(* ===== verification/MapImpl.v ===== *)
(** * The hash table: map-impl.c and map-impl-pow2.c

    An open-addressing hash table over five parallel arrays.  The keys live in
    memory owned by the client: the table stores pointers ([keyps]) and the
    cached hashes ([k_hashes]), a busy bit per slot, the value, and a chain
    counter ([chns]) per slot: the number of stored keys whose probe sequence
    passes through the slot.  A zero counter ends an unsuccessful search.

    The two source files differ only in [loop], which reduces an index modulo
    the capacity: with two remainders in map-impl.c, with a mask in
    map-impl-pow2.c.  The operations are defined here over an arbitrary [loop],
    and the theorems need only its contract, the class [LoopSpec]. *)
From stdpp Require Import base list gmap numbers.
From Stdlib Require Import ZArith Lia.
From S2P Require Import Prelude.

(** ** Keys

    The key type of a client comes with generated functions: [X_eq] compares
    two keys through pointers, [X_hash] hashes one. *)

Class KeyOps (K : Type) := {
  key_eq : K → K → bool;
  key_hash : K → Z
}.

(** What the hash table relies on (the contracts [map_keys_equality] and
    [map_key_hash] of map-util.h). *)
Class KeyLaws (K : Type) `{KeyOps K} := {
  key_eq_spec : ∀ a b, key_eq a b = true ↔ a = b;
  key_hash_range : ∀ a, 0 ≤ key_hash a < 2 ^ 32
}.

(** The memory that holds the keys: what a key pointer points to. *)
Definition heap (K : Type) : Type := Z → option K.

(** [eq(k1, k2)] and [khash(k1)]: the functions dereference their arguments. *)
Definition map_keys_equality {K} `{KeyOps K} (h : heap K) (k1 k2 : Z) : option bool :=
  a ← h k1; b ← h k2; Some (key_eq a b).

Definition map_key_hash {K} `{KeyOps K} (h : heap K) (k1 : Z) : option Z :=
  a ← h k1; Some (key_hash a).

(** ** The arrays of a table *)

Record map_arrays := MkArrays {
  busybits : list Z;
  keyps : list Z;
  k_hashes : list Z;
  chns : list Z;
  values : list Z
}.

(** ** The operations *)

Section operations.
Context {K : Type} `{KeyOps K}.
Variable loop : Z → Z → Z.

Definition find_key (A : map_arrays) (h : heap K) (keyp : Z) (key_hash : Z)
    (capacity : Z) : option Z :=
  let start := loop key_hash capacity in
  o ← for_u32 0 capacity (λ i (_ : unit),
        let index := loop (u32 (start + i)) capacity in
        bb ← rd (busybits A) index;
        kh ← rd (k_hashes A) index;
        chn ← rd (chns A) index;
        kp ← rd (keyps A) index;
        if negb (bb =? 0) && (kh =? key_hash) then
          e ← map_keys_equality h kp keyp;
          if (e : bool) then Some (Return (s32 index)) else Some (Continue tt)
        else if chn =? 0 then Some (Return (-1)) else Some (Continue tt)) tt;
  match o with
  | Return r => Some r
  | Continue _ => Some (-1)
  end.

(** Returns the index, the arrays and [*keyp_out]; only the busy bits and the
    chain counters are written. *)
Definition find_key_remove_chain (A : map_arrays) (h : heap K) (keyp : Z)
    (key_hash : Z) (capacity : Z) (keyp_out : Z) : option (Z * map_arrays * Z) :=
  let start := loop key_hash capacity in
  o ← for_u32 0 capacity (λ i chns',
        let index := loop (u32 (start + i)) capacity in
        bb ← rd (busybits A) index;
        kh ← rd (k_hashes A) index;
        chn ← rd chns' index;
        kp ← rd (keyps A) index;
        e ← (if negb (bb =? 0) && (kh =? key_hash)
             then map_keys_equality h kp keyp else Some false);
        if (e : bool) then
          bbs ← wr (busybits A) index 0;
          ko ← rd (keyps A) index;
          Some (Return (index, MkArrays bbs (keyps A) (k_hashes A) chns' (values A), ko))
        else
          chn' ← int_chk (chn - 1);
          chns'' ← wr chns' index chn';
          Some (Continue chns'')) (chns A);
  match o with
  | Return r => Some r
  | Continue chns' =>
      Some (u32 (-1), MkArrays (busybits A) (keyps A) (k_hashes A) chns' (values A), keyp_out)
  end.

Definition find_empty (bbs chns0 : list Z) (start capacity : Z) : option (Z * list Z) :=
  o ← for_u32 0 capacity (λ i chns',
        let index := loop (u32 (start + i)) capacity in
        bb ← rd bbs index;
        if 0 =? bb then Some (Return (index, chns'))
        else
          chn ← rd chns' index;
          chn' ← int_chk (chn + 1);
          chns'' ← wr chns' index chn';
          Some (Continue chns'')) chns0;
  match o with
  | Return r => Some r
  | Continue chns' => Some (u32 (-1), chns')
  end.

Definition map_impl_init (A : map_arrays) (capacity : Z) : option map_arrays :=
  o ← for_u32 (R := unit) 0 capacity (λ i '(bbs, chns'),
        bbs' ← wr bbs i 0;
        chns'' ← wr chns' i 0;
        Some (Continue (bbs', chns''))) (busybits A, chns A);
  match o with
  | Continue (bbs, chns') => Some (MkArrays bbs (keyps A) (k_hashes A) chns' (values A))
  | Return _ => None
  end.

(** Returns the result and [*value]. *)
Definition map_impl_get (A : map_arrays) (h : heap K) (keyp hash value capacity : Z)
    : option (Z * Z) :=
  index ← find_key A h keyp hash capacity;
  if -1 =? index then Some (0, value)
  else v ← rd (values A) index; Some (1, v).

Definition map_impl_put (A : map_arrays) (keyp hash value capacity : Z)
    : option map_arrays :=
  let start := loop hash capacity in
  '(index, chns') ← find_empty (busybits A) (chns A) start capacity;
  bbs ← wr (busybits A) index 1;
  kps ← wr (keyps A) index keyp;
  khs ← wr (k_hashes A) index hash;
  vals ← wr (values A) index value;
  Some (MkArrays bbs kps khs chns' vals).

(** Returns the arrays and [*keyp_out]. *)
Definition map_impl_erase (A : map_arrays) (h : heap K) (keyp hash capacity keyp_out : Z)
    : option (map_arrays * Z) :=
  '(_, A', ko) ← find_key_remove_chain A h keyp hash capacity keyp_out;
  Some (A', ko).

Definition map_impl_size (bbs : list Z) (capacity : Z) : option Z :=
  o ← for_u32 (R := unit) 0 capacity (λ i s,
        bb ← rd bbs i;
        Some (Continue (if negb (bb =? 0) then u32 (s + 1) else s))) 0;
  match o with Continue s => Some s | Return _ => None end.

___

■ **DIRECTIONS FOR THIS TASK**: The lines above should be printed again, exactly as they are.

■ **ANSWER BOX**:
(* ===== verification/MapImpl.v ===== *)
(** * The hash table: map-impl.c and map-impl-pow2.c

    An open-addressing hash table over five parallel arrays.  The keys live in
    memory owned by the client: the table stores pointers ([keyps]) and the
    cached hashes ([k_hashes]), a busy bit per slot, the value, and a chain
    counter ([chns]) per slot: the number of stored keys whose probe sequence
    passes through the slot.  A zero counter ends an unsuccessful search.

    The two source files differ only in [loop], which reduces an index modulo
    the capacity: with two remainders in map-impl.c, with a mask in
    map-impl-pow2.c.  The operations are defined here over an arbitrary [loop],
    and the theorems need only its contract, the class [LoopSpec]. *)
From stdpp Require Import base list gmap numbers.
From Stdlib Require Import ZArith Lia.
From S2P Require Import Prelude.

(** ** Keys

    The key type of a client comes with generated functions: [X_eq] compares
    two keys through pointers, [X_hash] hashes one. *)

Class KeyOps (K : Type) := {
  key_eq : K → K → bool;
  key_hash : K → Z
}.

(** What the hash table relies on (the contracts [map_keys_equality] and
    [map_key_hash] of map-util.h). *)
Class KeyLaws (K : Type) `{KeyOps K} := {
  key_eq_spec : ∀ a b, key_eq a b = true ↔ a = b;
  key_hash_range : ∀ a, 0 ≤ key_hash a < 2 ^ 32
}.

(** The memory that holds the keys: what a key pointer points to. *)
Definition heap (K : Type) : Type := Z → option K.

(** [eq(k1, k2)] and [khash(k1)]: the functions dereference their arguments. *)
Definition map_keys_equality {K} `{KeyOps K} (h : heap K) (k1 k2 : Z) : option bool :=
  a ← h k1; b ← h k2; Some (key_eq a b).

Definition map_key_hash {K} `{KeyOps K} (h : heap K) (k1 : Z) : option Z :=
  a ← h k1; Some (key_hash a).

(** ** The arrays of a table *)

Record map_arrays := MkArrays {
  busybits : list Z;
  keyps : list Z;
  k_hashes : list Z;
  chns : list Z;
  values : list Z
}.

(** ** The operations *)

Section operations.
Context {K : Type} `{KeyOps K}.
Variable loop : Z → Z → Z.

Definition find_key (A : map_arrays) (h : heap K) (keyp : Z) (key_hash : Z)
    (capacity : Z) : option Z :=
  let start := loop key_hash capacity in
  o ← for_u32 0 capacity (λ i (_ : unit),
        let index := loop (u32 (start + i)) capacity in
        bb ← rd (busybits A) index;
        kh ← rd (k_hashes A) index;
        chn ← rd (chns A) index;
        kp ← rd (keyps A) index;
        if negb (bb =? 0) && (kh =? key_hash) then
          e ← map_keys_equality h kp keyp;
          if (e : bool) then Some (Return (s32 index)) else Some (Continue tt)
        else if chn =? 0 then Some (Return (-1)) else Some (Continue tt)) tt;
  match o with
  | Return r => Some r
  | Continue _ => Some (-1)
  end.

(** Returns the index, the arrays and [*keyp_out]; only the busy bits and the
    chain counters are written. *)
Definition find_key_remove_chain (A : map_arrays) (h : heap K) (keyp : Z)
    (key_hash : Z) (capacity : Z) (keyp_out : Z) : option (Z * map_arrays * Z) :=
  let start := loop key_hash capacity in
  o ← for_u32 0 capacity (λ i chns',
        let index := loop (u32 (start + i)) capacity in
        bb ← rd (busybits A) index;
        kh ← rd (k_hashes A) index;
        chn ← rd chns' index;
        kp ← rd (keyps A) index;
        e ← (if negb (bb =? 0) && (kh =? key_hash)
             then map_keys_equality h kp keyp else Some false);
        if (e : bool) then
          bbs ← wr (busybits A) index 0;
          ko ← rd (keyps A) index;
          Some (Return (index, MkArrays bbs (keyps A) (k_hashes A) chns' (values A), ko))
        else
          chn' ← int_chk (chn - 1);
          chns'' ← wr chns' index chn';
          Some (Continue chns'')) (chns A);
  match o with
  | Return r => Some r
  | Continue chns' =>
      Some (u32 (-1), MkArrays (busybits A) (keyps A) (k_hashes A) chns' (values A), keyp_out)
  end.

Definition find_empty (bbs chns0 : list Z) (start capacity : Z) : option (Z * list Z) :=
  o ← for_u32 0 capacity (λ i chns',
        let index := loop (u32 (start + i)) capacity in
        bb ← rd bbs index;
        if 0 =? bb then Some (Return (index, chns'))
        else
          chn ← rd chns' index;
          chn' ← int_chk (chn + 1);
          chns'' ← wr chns' index chn';
          Some (Continue chns'')) chns0;
  match o with
  | Return r => Some r
  | Continue chns' => Some (u32 (-1), chns')
  end.

Definition map_impl_init (A : map_arrays) (capacity : Z) : option map_arrays :=
  o ← for_u32 (R := unit) 0 capacity (λ i '(bbs, chns'),
        bbs' ← wr bbs i 0;
        chns'' ← wr chns' i 0;
        Some (Continue (bbs', chns''))) (busybits A, chns A);
  match o with
  | Continue (bbs, chns') => Some (MkArrays bbs (keyps A) (k_hashes A) chns' (values A))
  | Return _ => None
  end.

(** Returns the result and [*value]. *)
Definition map_impl_get (A : map_arrays) (h : heap K) (keyp hash value capacity : Z)
    : option (Z * Z) :=
  index ← find_key A h keyp hash capacity;
  if -1 =? index then Some (0, value)
  else v ← rd (values A) index; Some (1, v).

Definition map_impl_put (A : map_arrays) (keyp hash value capacity : Z)
    : option map_arrays :=
  let start := loop hash capacity in
  '(index, chns') ← find_empty (busybits A) (chns A) start capacity;
  bbs ← wr (busybits A) index 1;
  kps ← wr (keyps A) index keyp;
  khs ← wr (k_hashes A) index hash;
  vals ← wr (values A) index value;
  Some (MkArrays bbs kps khs chns' vals).

(** Returns the arrays and [*keyp_out]. *)
Definition map_impl_erase (A : map_arrays) (h : heap K) (keyp hash capacity keyp_out : Z)
    : option (map_arrays * Z) :=
  '(_, A', ko) ← find_key_remove_chain A h keyp hash capacity keyp_out;
  Some (A', ko).

Definition map_impl_size (bbs : list Z) (capacity : Z) : option Z :=
  o ← for_u32 (R := unit) 0 capacity (λ i s,
        bb ← rd bbs i;
        Some (Continue (if negb (bb =? 0) then u32 (s + 1) else s))) 0;
  match o with Continue s => Some s | Return _ => None end.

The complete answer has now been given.